[PROBLEM TO SOLVE] Repeat the lines below exactly as written, please, from the line with "result (list A)" to the line with "and [Infinity] denote", both lines included, and no others.

[DATA SHOWN]

==*==

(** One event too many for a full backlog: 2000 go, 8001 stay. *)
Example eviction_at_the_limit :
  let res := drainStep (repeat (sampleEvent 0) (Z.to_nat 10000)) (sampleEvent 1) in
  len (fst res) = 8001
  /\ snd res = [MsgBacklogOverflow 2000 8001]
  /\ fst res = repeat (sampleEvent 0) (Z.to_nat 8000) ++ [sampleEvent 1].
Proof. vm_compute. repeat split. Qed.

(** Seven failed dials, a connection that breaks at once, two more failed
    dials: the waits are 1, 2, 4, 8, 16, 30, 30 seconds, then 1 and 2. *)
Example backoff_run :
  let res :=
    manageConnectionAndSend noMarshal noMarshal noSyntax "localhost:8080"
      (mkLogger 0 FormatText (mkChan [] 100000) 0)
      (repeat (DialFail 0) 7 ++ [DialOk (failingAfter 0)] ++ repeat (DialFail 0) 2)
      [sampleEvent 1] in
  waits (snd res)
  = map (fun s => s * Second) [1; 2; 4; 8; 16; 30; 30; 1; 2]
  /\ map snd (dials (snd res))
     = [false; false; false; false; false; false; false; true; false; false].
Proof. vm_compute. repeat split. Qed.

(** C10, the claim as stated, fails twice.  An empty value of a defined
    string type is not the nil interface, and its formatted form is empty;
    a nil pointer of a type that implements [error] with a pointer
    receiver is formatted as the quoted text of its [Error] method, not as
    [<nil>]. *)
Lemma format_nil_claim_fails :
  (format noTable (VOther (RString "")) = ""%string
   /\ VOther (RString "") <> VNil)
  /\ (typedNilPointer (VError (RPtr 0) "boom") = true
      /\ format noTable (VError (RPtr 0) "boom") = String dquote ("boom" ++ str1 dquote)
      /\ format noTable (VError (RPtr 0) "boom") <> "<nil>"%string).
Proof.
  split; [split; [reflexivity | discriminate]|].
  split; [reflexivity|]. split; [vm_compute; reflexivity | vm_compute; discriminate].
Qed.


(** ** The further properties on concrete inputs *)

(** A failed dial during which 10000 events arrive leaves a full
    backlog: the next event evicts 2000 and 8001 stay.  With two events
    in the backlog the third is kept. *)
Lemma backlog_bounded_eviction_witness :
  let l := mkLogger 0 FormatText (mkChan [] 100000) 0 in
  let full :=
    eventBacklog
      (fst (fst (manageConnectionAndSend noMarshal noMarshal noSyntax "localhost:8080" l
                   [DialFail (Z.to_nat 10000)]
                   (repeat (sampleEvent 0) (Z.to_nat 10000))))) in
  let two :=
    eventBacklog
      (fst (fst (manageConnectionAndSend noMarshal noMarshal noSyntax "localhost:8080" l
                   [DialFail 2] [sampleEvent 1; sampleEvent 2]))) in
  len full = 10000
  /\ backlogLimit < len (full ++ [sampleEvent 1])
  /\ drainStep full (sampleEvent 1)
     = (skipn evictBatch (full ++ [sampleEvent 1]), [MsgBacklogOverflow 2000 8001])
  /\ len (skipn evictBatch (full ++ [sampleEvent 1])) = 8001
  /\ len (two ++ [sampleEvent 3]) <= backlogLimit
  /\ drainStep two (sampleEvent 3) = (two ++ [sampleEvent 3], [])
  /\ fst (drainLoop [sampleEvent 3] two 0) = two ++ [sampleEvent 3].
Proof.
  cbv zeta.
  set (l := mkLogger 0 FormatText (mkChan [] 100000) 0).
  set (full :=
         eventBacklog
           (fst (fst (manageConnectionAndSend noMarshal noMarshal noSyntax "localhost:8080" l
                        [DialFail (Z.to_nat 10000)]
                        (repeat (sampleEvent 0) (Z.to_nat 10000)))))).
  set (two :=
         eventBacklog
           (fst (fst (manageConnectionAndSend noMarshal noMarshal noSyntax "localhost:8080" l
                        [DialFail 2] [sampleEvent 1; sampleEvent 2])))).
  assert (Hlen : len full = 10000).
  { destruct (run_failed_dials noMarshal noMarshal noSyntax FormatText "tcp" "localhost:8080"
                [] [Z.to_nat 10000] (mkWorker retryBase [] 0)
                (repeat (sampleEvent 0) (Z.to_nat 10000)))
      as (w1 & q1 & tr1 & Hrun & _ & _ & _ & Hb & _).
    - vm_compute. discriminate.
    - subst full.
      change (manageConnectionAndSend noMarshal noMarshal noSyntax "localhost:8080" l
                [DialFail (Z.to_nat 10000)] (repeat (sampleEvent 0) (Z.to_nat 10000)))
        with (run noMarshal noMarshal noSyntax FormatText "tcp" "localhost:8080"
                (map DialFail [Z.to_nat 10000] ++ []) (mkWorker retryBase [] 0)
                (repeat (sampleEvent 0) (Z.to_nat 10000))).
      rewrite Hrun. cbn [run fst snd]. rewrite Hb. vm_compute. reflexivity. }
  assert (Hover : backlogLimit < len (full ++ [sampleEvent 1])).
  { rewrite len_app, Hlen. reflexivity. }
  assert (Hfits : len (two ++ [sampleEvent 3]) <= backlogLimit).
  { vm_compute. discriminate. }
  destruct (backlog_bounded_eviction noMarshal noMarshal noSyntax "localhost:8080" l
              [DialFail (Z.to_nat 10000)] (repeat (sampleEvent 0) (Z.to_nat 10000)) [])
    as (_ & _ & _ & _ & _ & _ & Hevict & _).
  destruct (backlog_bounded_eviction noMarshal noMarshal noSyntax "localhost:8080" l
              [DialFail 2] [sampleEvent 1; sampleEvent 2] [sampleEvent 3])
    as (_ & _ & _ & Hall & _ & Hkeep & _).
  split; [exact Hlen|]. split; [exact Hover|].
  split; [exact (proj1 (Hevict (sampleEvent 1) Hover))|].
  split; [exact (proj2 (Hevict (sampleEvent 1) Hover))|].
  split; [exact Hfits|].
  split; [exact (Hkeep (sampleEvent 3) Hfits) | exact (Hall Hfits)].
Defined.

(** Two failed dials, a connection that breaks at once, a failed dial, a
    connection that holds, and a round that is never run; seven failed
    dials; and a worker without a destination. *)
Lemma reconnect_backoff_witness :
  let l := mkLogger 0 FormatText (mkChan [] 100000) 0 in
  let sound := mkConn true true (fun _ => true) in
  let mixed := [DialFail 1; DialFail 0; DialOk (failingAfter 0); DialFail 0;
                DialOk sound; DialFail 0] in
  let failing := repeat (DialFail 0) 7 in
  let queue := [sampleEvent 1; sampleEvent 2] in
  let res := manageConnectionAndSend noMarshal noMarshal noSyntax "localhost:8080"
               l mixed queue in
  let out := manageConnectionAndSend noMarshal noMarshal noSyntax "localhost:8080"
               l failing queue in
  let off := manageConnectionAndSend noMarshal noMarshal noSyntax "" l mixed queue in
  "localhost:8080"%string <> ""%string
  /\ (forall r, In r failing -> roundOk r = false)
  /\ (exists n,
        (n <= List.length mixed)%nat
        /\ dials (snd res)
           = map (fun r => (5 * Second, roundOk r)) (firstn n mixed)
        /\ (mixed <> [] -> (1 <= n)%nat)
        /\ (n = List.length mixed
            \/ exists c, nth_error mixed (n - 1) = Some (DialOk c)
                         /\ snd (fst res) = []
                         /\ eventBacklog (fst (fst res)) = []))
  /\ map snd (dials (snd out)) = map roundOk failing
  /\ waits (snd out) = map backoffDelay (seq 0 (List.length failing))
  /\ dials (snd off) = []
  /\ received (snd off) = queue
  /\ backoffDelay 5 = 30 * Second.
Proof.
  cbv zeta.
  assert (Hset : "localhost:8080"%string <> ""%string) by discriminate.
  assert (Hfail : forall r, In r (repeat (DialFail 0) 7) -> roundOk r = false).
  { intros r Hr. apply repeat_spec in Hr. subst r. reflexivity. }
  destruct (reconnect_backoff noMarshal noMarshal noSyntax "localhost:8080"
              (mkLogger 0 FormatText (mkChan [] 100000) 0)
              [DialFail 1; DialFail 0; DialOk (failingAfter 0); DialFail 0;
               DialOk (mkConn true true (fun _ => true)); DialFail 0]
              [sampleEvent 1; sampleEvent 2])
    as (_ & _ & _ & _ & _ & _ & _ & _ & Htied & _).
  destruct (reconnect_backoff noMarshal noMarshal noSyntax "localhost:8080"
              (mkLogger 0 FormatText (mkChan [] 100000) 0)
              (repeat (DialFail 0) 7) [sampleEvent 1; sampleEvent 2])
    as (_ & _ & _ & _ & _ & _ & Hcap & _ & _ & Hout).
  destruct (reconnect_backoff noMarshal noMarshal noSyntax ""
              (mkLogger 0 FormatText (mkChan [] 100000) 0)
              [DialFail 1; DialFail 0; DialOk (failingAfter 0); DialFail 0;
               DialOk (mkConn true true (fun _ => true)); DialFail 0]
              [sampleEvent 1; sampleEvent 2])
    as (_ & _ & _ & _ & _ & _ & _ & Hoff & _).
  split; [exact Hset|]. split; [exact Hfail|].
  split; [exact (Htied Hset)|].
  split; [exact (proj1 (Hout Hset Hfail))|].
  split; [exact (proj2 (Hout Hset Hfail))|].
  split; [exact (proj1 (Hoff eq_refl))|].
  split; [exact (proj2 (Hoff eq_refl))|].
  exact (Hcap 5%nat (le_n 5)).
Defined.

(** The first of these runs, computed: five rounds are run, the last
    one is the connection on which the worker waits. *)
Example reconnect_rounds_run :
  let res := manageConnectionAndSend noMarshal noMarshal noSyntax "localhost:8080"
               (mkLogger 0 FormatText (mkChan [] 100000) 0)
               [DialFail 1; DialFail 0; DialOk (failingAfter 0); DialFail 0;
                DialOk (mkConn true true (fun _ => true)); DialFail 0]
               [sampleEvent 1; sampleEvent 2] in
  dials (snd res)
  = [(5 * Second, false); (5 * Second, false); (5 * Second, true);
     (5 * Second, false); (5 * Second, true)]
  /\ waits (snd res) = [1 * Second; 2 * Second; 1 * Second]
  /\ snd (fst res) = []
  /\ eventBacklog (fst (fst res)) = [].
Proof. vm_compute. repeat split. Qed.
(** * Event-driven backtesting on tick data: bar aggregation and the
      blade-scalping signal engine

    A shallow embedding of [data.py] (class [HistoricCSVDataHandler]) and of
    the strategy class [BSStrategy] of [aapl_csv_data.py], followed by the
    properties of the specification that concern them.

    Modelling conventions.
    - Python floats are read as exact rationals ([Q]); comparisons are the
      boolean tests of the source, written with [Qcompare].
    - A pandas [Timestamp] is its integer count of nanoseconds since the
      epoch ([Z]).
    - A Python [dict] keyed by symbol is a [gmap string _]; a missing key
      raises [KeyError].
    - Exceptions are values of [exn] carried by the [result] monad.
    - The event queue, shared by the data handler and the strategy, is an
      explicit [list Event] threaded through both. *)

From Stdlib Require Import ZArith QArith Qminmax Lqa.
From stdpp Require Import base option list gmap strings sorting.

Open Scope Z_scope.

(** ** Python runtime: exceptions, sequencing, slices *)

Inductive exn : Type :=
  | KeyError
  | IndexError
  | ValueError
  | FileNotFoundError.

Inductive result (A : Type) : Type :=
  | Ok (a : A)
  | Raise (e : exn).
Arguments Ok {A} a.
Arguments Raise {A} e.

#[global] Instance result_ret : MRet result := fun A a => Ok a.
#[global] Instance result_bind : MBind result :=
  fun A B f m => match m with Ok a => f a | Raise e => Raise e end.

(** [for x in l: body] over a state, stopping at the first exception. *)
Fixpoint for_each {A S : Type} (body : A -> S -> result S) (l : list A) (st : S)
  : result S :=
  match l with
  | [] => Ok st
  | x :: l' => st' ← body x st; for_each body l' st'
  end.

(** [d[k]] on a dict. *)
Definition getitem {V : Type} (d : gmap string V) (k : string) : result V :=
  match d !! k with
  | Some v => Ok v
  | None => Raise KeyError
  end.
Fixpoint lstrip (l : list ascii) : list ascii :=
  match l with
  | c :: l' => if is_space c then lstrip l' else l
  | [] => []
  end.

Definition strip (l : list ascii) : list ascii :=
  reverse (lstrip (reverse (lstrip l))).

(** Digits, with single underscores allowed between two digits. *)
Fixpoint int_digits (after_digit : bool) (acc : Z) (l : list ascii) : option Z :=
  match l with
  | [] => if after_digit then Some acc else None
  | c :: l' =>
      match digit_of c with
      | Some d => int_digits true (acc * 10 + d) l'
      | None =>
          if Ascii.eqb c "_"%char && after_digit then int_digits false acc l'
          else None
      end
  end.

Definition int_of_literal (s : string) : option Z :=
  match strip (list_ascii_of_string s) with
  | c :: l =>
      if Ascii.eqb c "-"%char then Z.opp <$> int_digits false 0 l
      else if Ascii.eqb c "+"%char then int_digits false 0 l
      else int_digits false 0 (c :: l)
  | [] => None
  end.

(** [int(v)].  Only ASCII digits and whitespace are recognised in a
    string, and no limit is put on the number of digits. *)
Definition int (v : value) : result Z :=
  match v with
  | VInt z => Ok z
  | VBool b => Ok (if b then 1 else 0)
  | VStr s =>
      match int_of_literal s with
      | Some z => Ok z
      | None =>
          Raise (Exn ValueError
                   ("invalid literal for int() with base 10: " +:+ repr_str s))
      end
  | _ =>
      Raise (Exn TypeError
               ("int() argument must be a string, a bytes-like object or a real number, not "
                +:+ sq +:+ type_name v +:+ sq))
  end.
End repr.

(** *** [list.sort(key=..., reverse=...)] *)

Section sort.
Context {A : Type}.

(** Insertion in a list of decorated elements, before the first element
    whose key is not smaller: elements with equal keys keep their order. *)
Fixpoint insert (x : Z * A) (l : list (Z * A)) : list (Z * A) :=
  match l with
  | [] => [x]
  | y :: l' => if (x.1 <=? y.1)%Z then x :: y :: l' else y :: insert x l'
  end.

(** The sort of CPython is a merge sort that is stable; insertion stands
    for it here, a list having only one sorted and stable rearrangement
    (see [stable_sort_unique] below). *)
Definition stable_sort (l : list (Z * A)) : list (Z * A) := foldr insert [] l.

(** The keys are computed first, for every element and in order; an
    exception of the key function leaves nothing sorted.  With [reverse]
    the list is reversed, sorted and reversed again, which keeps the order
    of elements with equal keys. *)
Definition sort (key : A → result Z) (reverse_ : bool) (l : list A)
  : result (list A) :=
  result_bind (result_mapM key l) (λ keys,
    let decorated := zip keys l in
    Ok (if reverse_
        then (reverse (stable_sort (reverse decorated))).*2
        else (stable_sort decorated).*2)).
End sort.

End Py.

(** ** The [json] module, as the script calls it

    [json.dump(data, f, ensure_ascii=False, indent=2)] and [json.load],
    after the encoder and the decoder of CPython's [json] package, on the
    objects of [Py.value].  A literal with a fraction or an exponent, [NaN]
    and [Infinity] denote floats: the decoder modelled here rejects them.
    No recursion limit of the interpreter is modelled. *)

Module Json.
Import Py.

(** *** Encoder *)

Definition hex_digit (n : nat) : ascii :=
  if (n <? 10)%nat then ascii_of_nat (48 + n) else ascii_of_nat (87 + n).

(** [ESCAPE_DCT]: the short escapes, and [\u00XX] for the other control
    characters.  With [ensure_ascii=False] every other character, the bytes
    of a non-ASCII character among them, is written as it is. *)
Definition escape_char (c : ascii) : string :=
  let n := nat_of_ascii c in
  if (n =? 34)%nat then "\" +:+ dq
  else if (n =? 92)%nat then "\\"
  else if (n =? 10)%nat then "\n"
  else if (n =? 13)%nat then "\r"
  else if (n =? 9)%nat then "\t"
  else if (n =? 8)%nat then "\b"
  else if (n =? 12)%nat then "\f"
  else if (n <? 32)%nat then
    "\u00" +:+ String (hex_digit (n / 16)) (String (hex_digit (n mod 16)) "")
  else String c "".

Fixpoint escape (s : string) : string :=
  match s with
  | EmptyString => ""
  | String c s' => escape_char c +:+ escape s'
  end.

==*==

[ANSWER FOR THE TASK]
  : result (list A) :=
  result_bind (result_mapM key l) (λ keys,
    let decorated := zip keys l in
    Ok (if reverse_
        then (reverse (stable_sort (reverse decorated))).*2
        else (stable_sort decorated).*2)).
End sort.

End Py.

(** ** The [json] module, as the script calls it

    [json.dump(data, f, ensure_ascii=False, indent=2)] and [json.load],
    after the encoder and the decoder of CPython's [json] package, on the
    objects of [Py.value].  A literal with a fraction or an exponent, [NaN]
    and [Infinity] denote floats: the decoder modelled here rejects them.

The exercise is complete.